Task inputs section start

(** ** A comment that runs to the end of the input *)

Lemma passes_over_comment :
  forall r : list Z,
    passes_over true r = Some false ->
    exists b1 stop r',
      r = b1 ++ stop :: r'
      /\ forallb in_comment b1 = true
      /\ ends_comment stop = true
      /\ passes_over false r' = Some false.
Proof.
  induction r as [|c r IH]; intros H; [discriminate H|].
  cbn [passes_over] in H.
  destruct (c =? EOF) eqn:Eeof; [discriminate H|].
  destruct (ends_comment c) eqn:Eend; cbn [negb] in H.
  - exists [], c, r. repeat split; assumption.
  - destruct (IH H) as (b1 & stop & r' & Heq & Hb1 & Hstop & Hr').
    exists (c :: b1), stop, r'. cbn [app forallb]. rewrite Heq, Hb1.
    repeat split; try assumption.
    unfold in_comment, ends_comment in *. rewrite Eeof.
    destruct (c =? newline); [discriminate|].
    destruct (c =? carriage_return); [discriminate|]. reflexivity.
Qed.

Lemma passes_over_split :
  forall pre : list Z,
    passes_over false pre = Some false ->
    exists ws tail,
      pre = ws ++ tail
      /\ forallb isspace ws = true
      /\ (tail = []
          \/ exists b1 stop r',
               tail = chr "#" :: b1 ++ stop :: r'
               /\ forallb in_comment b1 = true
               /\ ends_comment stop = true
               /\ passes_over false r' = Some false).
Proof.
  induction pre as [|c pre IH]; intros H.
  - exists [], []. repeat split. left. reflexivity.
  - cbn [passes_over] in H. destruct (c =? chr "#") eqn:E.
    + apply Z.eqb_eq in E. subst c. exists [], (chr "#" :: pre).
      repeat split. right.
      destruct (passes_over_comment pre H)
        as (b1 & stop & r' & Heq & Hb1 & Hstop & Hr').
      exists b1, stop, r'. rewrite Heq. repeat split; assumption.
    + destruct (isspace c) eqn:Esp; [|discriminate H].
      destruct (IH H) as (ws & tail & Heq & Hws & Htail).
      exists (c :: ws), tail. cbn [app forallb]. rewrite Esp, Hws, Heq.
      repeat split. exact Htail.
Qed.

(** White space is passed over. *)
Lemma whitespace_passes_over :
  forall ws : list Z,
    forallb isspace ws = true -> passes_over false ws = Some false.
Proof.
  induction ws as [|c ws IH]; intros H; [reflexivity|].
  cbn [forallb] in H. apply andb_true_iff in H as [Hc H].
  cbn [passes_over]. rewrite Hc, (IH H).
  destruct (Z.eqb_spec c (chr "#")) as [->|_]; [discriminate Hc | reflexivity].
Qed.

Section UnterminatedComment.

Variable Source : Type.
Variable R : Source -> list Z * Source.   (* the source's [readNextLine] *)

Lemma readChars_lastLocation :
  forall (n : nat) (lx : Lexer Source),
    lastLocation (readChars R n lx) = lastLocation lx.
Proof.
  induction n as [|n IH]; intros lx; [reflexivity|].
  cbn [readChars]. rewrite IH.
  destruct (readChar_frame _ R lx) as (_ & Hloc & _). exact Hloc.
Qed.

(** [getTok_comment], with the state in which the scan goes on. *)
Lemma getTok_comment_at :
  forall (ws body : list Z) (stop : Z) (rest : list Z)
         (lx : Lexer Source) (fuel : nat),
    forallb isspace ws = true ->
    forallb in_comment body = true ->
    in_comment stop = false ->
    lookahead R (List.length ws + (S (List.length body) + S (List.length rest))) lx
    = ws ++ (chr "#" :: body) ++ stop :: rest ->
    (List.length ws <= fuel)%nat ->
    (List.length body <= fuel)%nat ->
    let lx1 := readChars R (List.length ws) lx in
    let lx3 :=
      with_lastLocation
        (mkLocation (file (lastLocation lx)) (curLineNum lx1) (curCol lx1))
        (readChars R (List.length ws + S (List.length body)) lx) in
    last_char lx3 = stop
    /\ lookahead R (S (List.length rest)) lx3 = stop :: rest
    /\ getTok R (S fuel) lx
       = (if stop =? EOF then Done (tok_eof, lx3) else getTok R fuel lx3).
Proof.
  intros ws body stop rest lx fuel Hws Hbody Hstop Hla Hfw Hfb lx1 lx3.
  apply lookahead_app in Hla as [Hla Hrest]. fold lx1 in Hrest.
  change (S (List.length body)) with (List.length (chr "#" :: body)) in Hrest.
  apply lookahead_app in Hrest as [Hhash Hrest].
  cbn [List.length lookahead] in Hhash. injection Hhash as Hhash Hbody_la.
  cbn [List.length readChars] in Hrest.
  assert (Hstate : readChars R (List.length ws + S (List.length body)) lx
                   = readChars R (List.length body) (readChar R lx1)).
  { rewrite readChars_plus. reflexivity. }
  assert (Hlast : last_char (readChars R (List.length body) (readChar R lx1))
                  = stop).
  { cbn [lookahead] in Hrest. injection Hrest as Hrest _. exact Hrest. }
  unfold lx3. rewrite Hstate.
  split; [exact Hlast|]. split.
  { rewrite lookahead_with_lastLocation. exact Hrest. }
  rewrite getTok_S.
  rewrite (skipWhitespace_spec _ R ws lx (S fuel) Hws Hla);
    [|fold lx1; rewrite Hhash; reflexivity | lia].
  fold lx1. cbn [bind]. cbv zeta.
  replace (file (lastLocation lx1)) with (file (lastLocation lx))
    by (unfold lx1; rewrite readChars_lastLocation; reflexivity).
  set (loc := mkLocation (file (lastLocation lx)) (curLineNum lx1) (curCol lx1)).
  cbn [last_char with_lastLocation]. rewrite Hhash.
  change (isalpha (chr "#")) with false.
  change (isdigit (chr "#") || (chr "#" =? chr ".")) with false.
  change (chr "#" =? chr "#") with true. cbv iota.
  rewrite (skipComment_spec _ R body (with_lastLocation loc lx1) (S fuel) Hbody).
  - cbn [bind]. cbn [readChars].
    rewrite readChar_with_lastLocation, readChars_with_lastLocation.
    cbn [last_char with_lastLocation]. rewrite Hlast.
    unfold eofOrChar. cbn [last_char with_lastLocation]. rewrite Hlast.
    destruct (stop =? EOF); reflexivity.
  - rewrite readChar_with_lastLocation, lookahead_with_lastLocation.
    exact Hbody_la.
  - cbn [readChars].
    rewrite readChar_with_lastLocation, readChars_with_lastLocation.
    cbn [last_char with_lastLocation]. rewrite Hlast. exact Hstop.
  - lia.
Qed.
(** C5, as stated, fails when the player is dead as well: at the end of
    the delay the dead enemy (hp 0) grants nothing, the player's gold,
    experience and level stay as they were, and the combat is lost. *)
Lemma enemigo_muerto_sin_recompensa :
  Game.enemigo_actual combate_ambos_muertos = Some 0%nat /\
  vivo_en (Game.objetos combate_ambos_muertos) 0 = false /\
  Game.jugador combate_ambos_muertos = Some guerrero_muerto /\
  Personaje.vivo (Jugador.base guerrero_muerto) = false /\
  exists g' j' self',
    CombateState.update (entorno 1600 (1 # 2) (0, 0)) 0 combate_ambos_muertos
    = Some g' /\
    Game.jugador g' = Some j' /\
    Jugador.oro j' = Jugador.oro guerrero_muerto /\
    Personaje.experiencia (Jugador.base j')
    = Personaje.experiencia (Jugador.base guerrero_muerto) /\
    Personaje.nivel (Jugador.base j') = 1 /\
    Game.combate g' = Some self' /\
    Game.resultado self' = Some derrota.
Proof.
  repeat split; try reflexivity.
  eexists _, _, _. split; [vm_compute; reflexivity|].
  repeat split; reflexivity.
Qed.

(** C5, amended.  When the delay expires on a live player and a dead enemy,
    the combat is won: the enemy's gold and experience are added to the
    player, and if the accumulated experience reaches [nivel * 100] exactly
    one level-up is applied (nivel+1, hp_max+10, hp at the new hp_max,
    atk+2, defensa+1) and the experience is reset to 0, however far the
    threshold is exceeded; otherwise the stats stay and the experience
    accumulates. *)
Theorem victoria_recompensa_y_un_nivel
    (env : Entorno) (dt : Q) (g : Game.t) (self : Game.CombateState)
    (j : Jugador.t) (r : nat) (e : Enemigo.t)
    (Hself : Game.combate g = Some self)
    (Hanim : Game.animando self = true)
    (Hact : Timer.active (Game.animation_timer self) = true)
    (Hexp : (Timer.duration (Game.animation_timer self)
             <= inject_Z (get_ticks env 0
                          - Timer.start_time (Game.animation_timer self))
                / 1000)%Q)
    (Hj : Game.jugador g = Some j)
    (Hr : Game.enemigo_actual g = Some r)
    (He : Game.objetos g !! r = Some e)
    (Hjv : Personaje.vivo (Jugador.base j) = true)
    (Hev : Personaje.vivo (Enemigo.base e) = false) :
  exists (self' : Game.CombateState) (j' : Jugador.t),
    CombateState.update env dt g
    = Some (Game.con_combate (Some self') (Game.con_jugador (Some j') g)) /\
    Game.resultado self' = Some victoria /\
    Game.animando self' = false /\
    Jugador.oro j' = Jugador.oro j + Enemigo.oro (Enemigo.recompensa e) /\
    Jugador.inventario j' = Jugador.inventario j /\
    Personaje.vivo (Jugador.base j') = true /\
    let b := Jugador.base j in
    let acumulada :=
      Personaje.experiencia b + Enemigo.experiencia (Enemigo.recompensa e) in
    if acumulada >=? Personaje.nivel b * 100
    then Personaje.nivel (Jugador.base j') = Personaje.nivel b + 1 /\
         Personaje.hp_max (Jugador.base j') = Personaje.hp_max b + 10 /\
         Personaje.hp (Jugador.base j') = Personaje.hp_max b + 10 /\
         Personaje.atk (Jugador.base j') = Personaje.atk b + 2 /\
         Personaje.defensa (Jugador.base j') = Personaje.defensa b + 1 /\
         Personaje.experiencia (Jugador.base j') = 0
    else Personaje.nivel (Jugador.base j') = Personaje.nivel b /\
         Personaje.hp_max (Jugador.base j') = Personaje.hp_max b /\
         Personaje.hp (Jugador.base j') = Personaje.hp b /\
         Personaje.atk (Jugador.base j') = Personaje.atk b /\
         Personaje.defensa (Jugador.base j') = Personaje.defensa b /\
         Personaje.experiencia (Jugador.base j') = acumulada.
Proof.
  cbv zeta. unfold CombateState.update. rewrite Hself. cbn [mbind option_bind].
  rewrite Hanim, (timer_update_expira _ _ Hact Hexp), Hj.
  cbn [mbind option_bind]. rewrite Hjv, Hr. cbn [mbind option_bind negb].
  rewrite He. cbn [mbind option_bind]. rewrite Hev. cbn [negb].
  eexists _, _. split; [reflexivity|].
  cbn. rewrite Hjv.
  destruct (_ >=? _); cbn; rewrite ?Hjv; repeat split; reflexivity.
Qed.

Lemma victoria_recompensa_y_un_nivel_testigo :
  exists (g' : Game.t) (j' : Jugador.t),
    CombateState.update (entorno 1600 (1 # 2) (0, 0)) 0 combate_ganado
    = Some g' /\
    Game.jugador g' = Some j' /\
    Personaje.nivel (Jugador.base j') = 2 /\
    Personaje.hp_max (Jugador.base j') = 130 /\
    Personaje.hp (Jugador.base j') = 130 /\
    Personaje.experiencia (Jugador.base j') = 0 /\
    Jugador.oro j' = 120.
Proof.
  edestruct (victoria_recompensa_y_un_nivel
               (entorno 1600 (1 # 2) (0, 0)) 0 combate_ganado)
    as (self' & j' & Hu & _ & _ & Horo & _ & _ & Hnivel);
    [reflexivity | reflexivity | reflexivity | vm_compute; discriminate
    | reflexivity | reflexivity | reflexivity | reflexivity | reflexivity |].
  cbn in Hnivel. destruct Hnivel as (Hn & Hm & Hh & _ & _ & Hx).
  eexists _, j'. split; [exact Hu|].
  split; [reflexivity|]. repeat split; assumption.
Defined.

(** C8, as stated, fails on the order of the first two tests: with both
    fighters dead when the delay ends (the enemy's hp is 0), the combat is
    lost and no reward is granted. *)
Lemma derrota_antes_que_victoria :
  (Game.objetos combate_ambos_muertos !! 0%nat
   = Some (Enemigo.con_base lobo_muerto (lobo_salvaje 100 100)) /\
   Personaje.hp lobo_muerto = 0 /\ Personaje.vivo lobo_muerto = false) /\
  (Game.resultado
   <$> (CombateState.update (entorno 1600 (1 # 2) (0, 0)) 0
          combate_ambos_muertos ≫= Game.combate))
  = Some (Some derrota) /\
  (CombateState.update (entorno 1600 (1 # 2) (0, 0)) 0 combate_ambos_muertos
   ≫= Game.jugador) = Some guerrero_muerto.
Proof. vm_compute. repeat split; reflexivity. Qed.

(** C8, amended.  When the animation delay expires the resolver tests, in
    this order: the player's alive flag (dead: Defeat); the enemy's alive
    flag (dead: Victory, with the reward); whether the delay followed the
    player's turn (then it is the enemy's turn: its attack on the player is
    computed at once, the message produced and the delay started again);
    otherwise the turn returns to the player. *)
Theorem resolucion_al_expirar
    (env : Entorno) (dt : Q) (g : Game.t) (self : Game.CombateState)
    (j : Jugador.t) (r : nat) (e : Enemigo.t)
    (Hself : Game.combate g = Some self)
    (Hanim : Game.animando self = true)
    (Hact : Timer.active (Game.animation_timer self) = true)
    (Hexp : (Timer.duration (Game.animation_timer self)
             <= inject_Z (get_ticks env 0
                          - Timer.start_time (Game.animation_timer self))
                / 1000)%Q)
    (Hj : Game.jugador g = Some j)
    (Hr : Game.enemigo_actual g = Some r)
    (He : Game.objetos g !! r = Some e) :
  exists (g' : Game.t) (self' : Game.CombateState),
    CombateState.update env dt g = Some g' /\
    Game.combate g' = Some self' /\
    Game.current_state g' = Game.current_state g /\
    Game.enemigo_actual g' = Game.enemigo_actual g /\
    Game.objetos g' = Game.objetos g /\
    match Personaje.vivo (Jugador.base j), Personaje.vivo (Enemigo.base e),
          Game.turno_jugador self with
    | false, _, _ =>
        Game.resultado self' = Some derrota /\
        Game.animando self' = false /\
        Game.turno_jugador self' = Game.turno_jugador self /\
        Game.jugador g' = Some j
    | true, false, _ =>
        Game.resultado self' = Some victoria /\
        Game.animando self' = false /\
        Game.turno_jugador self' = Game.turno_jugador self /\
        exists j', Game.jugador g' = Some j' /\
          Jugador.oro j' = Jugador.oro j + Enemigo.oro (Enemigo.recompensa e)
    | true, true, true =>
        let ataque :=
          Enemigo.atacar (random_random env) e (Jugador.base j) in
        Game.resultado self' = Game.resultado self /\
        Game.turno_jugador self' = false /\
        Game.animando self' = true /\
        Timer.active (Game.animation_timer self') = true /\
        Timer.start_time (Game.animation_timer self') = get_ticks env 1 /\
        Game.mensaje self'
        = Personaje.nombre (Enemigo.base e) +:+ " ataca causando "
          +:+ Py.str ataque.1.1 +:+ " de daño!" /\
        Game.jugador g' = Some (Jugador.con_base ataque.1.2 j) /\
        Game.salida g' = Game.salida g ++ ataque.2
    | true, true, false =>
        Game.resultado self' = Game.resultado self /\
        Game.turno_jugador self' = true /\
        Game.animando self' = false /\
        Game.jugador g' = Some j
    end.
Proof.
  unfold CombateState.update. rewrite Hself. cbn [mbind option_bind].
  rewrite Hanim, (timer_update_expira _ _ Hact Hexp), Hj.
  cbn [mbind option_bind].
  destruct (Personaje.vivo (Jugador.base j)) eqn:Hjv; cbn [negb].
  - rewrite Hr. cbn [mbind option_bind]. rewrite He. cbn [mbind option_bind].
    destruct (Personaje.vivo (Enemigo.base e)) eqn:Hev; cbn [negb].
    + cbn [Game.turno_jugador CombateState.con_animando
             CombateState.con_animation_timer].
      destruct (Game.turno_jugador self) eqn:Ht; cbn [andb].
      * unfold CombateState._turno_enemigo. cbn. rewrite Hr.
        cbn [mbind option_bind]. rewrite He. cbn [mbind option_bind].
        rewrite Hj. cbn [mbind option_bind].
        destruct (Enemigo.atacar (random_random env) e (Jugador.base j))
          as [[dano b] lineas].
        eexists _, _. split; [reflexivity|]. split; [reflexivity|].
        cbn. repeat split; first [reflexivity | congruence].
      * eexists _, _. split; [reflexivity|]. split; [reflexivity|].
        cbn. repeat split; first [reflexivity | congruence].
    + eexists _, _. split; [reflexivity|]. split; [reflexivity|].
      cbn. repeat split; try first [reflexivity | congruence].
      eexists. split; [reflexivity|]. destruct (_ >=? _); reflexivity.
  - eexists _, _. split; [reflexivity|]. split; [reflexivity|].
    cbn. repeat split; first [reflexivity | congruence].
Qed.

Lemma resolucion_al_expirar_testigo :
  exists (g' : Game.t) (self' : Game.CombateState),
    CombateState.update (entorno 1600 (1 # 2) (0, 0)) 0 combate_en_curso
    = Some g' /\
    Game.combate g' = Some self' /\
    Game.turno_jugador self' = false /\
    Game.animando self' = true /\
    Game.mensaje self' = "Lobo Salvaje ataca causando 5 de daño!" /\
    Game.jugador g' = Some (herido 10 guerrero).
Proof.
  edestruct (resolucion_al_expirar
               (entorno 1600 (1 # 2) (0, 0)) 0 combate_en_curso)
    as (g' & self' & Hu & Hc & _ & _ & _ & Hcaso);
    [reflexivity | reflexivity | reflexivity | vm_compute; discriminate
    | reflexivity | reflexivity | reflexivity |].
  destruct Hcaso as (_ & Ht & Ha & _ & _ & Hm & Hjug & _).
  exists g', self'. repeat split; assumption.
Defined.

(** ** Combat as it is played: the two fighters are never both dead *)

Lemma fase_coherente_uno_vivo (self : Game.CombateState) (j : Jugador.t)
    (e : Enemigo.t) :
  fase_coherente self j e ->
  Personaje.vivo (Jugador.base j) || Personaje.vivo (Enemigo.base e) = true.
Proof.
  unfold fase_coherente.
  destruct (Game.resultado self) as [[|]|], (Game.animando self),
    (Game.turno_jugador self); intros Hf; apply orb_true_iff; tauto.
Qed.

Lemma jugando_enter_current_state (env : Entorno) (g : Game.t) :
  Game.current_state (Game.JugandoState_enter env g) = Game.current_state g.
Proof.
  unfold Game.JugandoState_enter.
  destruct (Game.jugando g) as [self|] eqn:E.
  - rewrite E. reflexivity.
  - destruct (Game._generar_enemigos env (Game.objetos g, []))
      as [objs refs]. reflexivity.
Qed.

Task inputs section end

Only the number should be given: the count of lines above that hold the word "otherwise".

2